■ What is expected
From the data below, set down exactly the lines between the one holding "(* ===== verification/CEncoding.v ===== *)" and the one holding "Definition DecodeCRs1 (encoding", inclusive, and no others.

■ Records for processing
[Start of Attachment]

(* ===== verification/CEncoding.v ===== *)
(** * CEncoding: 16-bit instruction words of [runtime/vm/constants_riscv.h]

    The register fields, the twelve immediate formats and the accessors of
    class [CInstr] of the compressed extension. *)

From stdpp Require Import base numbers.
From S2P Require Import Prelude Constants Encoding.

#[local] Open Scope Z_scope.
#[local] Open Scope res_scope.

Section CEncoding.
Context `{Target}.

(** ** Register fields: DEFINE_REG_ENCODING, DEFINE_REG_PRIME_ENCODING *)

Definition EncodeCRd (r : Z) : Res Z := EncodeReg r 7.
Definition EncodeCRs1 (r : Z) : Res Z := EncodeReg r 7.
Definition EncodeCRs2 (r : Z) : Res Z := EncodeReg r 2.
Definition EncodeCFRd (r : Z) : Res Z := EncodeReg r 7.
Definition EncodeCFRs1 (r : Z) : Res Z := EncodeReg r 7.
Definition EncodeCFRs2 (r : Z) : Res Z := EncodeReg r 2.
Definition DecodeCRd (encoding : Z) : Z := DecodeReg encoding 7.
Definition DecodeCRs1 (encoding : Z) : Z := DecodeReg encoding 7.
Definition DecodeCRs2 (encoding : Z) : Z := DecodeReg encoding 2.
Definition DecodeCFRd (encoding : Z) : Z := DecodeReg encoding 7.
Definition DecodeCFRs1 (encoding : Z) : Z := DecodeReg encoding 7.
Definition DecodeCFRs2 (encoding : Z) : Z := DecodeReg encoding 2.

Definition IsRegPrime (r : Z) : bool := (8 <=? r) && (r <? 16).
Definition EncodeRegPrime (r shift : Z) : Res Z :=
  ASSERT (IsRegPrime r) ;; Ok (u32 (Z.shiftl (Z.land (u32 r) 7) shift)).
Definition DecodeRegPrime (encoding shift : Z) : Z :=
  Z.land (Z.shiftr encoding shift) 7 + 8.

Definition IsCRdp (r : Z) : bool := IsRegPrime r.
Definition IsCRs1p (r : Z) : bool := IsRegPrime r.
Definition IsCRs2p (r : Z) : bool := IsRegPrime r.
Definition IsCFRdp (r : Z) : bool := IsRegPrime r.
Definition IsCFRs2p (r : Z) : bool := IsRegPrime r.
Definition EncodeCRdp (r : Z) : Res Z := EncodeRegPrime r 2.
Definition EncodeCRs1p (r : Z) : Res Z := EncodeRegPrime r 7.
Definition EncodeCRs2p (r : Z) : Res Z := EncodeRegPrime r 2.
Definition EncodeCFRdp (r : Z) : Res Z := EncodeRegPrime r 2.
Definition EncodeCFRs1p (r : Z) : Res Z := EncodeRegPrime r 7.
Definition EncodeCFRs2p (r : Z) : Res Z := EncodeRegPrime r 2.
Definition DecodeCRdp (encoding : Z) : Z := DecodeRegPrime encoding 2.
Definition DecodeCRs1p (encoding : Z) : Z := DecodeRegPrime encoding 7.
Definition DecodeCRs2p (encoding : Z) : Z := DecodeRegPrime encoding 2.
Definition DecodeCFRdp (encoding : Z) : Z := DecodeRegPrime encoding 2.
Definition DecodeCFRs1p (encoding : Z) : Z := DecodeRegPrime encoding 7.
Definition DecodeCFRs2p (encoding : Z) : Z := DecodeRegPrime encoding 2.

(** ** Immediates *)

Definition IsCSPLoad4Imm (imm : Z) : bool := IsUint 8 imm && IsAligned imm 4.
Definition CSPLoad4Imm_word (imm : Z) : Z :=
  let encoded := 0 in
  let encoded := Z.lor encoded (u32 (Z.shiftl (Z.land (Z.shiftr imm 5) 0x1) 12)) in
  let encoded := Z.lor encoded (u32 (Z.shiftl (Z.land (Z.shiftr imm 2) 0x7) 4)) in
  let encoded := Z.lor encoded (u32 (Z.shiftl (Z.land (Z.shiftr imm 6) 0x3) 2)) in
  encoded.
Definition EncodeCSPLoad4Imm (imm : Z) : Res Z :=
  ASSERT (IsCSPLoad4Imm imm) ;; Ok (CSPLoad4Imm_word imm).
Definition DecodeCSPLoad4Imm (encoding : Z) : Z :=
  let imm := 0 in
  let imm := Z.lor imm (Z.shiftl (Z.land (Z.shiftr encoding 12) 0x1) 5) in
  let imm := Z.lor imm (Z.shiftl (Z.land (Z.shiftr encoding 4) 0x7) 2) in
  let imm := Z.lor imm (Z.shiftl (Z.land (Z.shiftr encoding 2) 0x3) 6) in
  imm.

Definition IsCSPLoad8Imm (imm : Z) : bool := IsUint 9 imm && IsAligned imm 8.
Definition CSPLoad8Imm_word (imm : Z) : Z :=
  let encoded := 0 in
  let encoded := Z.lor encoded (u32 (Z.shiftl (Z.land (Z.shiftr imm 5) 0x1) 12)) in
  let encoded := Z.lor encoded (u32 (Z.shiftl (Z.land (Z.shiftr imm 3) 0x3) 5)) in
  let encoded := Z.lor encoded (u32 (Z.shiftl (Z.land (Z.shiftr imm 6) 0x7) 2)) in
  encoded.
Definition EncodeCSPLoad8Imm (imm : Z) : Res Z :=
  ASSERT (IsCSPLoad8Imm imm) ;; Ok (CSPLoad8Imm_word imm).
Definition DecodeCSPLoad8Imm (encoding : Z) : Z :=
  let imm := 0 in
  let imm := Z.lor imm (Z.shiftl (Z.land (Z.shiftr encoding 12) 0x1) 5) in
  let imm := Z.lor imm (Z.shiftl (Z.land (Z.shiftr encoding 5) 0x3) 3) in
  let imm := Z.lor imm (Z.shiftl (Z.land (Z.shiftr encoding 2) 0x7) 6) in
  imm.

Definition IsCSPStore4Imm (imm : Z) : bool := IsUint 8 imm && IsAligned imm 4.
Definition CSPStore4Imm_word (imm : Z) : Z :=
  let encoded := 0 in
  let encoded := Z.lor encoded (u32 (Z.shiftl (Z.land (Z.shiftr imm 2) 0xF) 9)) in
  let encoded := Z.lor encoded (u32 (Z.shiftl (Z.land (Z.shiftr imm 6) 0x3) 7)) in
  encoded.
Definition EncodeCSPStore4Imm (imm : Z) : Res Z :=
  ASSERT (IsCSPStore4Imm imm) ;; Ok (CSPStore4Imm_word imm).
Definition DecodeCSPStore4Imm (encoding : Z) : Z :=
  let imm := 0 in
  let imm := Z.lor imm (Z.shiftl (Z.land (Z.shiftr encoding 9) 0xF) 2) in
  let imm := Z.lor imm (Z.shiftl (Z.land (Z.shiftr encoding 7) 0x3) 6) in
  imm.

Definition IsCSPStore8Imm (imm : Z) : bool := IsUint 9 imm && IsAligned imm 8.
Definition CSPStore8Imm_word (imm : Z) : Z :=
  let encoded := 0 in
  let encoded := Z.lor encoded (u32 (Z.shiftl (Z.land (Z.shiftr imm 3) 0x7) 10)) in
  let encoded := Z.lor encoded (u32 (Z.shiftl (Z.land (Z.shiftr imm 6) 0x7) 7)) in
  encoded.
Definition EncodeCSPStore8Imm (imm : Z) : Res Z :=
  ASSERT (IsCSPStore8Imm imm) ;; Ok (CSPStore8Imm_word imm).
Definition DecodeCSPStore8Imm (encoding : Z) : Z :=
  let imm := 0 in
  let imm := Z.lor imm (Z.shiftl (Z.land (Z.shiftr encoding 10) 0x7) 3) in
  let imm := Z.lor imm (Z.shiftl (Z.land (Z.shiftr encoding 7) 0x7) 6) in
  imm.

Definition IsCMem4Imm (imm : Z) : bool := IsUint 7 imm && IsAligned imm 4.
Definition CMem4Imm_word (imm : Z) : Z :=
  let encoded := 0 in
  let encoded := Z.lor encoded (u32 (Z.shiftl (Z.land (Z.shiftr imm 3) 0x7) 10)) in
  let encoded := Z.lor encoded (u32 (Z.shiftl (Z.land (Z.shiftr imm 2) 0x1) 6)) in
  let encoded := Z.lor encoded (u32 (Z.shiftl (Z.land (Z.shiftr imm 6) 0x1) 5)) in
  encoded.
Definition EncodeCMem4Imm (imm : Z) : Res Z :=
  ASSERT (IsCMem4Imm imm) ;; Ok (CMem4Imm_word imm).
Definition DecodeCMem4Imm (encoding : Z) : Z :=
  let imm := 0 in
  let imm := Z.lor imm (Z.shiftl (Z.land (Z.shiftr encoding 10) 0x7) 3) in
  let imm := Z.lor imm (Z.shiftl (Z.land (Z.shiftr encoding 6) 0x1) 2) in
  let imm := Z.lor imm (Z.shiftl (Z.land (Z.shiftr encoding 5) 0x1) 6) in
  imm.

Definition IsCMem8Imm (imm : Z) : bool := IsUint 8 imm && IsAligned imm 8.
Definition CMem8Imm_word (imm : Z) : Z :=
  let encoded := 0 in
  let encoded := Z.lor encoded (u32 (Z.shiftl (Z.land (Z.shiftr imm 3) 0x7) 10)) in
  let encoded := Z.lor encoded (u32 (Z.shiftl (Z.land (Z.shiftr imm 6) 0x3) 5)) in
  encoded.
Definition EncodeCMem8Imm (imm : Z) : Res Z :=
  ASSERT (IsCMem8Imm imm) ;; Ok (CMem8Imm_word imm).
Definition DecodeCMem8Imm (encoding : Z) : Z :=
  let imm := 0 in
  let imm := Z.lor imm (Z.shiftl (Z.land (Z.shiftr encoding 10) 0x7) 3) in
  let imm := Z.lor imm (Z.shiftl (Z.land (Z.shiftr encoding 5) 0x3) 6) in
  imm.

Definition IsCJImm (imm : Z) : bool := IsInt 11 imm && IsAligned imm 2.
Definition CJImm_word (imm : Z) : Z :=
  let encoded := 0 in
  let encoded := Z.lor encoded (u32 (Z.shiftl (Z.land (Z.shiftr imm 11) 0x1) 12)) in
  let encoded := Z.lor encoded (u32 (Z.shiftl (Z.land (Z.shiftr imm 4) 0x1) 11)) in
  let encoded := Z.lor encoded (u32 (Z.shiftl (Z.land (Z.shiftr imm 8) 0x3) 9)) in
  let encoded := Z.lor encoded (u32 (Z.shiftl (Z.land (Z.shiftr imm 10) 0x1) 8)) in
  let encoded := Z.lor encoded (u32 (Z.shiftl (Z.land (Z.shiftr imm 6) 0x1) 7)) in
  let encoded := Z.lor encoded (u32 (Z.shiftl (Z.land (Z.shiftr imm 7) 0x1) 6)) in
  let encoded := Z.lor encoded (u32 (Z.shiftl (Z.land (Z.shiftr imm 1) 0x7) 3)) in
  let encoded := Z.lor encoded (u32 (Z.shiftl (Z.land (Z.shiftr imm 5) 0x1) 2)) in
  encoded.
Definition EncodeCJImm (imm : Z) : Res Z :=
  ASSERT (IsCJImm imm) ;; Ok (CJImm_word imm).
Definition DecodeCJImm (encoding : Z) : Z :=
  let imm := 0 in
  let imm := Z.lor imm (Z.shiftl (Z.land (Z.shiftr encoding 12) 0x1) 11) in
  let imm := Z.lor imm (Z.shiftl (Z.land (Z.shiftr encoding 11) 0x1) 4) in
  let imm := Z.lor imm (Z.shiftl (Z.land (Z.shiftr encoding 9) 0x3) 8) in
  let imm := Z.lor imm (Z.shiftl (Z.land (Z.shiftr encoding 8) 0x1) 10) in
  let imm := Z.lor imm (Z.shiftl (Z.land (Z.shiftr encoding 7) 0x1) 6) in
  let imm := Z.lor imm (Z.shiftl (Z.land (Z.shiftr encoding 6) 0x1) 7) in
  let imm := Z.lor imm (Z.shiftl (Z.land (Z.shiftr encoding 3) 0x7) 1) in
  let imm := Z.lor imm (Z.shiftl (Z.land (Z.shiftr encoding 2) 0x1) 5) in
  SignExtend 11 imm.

[End of Attachment]
[Start of Attachment]

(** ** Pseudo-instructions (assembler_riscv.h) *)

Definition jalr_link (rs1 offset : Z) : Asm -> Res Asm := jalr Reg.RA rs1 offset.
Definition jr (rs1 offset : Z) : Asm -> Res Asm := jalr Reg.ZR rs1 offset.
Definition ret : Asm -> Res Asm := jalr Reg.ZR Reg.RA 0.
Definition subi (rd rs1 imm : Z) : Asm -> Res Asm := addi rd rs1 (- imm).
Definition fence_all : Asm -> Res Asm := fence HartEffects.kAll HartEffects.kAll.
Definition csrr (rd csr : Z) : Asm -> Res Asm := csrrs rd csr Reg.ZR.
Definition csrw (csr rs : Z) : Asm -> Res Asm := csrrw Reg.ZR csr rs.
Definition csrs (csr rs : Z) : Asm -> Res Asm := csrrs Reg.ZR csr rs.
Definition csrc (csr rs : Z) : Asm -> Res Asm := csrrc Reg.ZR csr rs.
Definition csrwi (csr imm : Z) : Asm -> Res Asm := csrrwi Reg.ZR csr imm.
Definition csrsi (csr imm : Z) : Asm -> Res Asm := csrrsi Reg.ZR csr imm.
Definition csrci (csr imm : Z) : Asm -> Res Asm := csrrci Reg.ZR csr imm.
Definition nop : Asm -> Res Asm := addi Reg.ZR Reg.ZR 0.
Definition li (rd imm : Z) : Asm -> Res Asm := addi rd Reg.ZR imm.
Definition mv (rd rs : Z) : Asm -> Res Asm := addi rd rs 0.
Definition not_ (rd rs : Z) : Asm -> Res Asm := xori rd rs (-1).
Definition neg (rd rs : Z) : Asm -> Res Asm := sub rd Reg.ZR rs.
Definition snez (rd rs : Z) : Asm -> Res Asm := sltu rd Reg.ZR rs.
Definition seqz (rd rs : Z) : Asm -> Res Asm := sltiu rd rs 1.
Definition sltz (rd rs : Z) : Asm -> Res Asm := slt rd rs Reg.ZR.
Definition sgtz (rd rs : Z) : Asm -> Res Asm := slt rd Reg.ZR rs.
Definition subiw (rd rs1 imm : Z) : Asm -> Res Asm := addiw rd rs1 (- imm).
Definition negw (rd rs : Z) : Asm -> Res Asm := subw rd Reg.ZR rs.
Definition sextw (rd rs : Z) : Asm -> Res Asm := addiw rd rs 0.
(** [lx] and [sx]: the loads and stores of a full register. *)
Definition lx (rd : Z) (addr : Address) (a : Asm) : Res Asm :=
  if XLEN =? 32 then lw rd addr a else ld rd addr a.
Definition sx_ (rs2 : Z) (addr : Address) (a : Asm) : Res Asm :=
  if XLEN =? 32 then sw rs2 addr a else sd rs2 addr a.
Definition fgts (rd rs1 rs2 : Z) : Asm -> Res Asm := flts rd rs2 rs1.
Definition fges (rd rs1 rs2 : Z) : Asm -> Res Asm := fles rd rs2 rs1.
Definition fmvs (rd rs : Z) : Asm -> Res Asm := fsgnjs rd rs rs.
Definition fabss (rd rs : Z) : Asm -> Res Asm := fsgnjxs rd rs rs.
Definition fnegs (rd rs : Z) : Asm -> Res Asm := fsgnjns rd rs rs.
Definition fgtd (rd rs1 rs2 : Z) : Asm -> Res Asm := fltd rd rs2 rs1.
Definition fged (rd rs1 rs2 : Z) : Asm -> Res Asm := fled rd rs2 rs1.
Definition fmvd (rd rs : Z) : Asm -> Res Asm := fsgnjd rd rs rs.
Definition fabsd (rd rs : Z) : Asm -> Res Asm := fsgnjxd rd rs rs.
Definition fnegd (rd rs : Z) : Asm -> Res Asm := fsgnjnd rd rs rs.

[End of Attachment]

■ Exercise response
(* ===== verification/CEncoding.v ===== *)
(** * CEncoding: 16-bit instruction words of [runtime/vm/constants_riscv.h]

    The register fields, the twelve immediate formats and the accessors of
    class [CInstr] of the compressed extension. *)

From stdpp Require Import base numbers.
From S2P Require Import Prelude Constants Encoding.

#[local] Open Scope Z_scope.
#[local] Open Scope res_scope.

Section CEncoding.
Context `{Target}.

(** ** Register fields: DEFINE_REG_ENCODING, DEFINE_REG_PRIME_ENCODING *)

Definition EncodeCRd (r : Z) : Res Z := EncodeReg r 7.
Definition EncodeCRs1 (r : Z) : Res Z := EncodeReg r 7.
Definition EncodeCRs2 (r : Z) : Res Z := EncodeReg r 2.
Definition EncodeCFRd (r : Z) : Res Z := EncodeReg r 7.
Definition EncodeCFRs1 (r : Z) : Res Z := EncodeReg r 7.
Definition EncodeCFRs2 (r : Z) : Res Z := EncodeReg r 2.
Definition DecodeCRd (encoding : Z) : Z := DecodeReg encoding 7.
Definition DecodeCRs1 (encoding : Z) : Z := DecodeReg encoding 7.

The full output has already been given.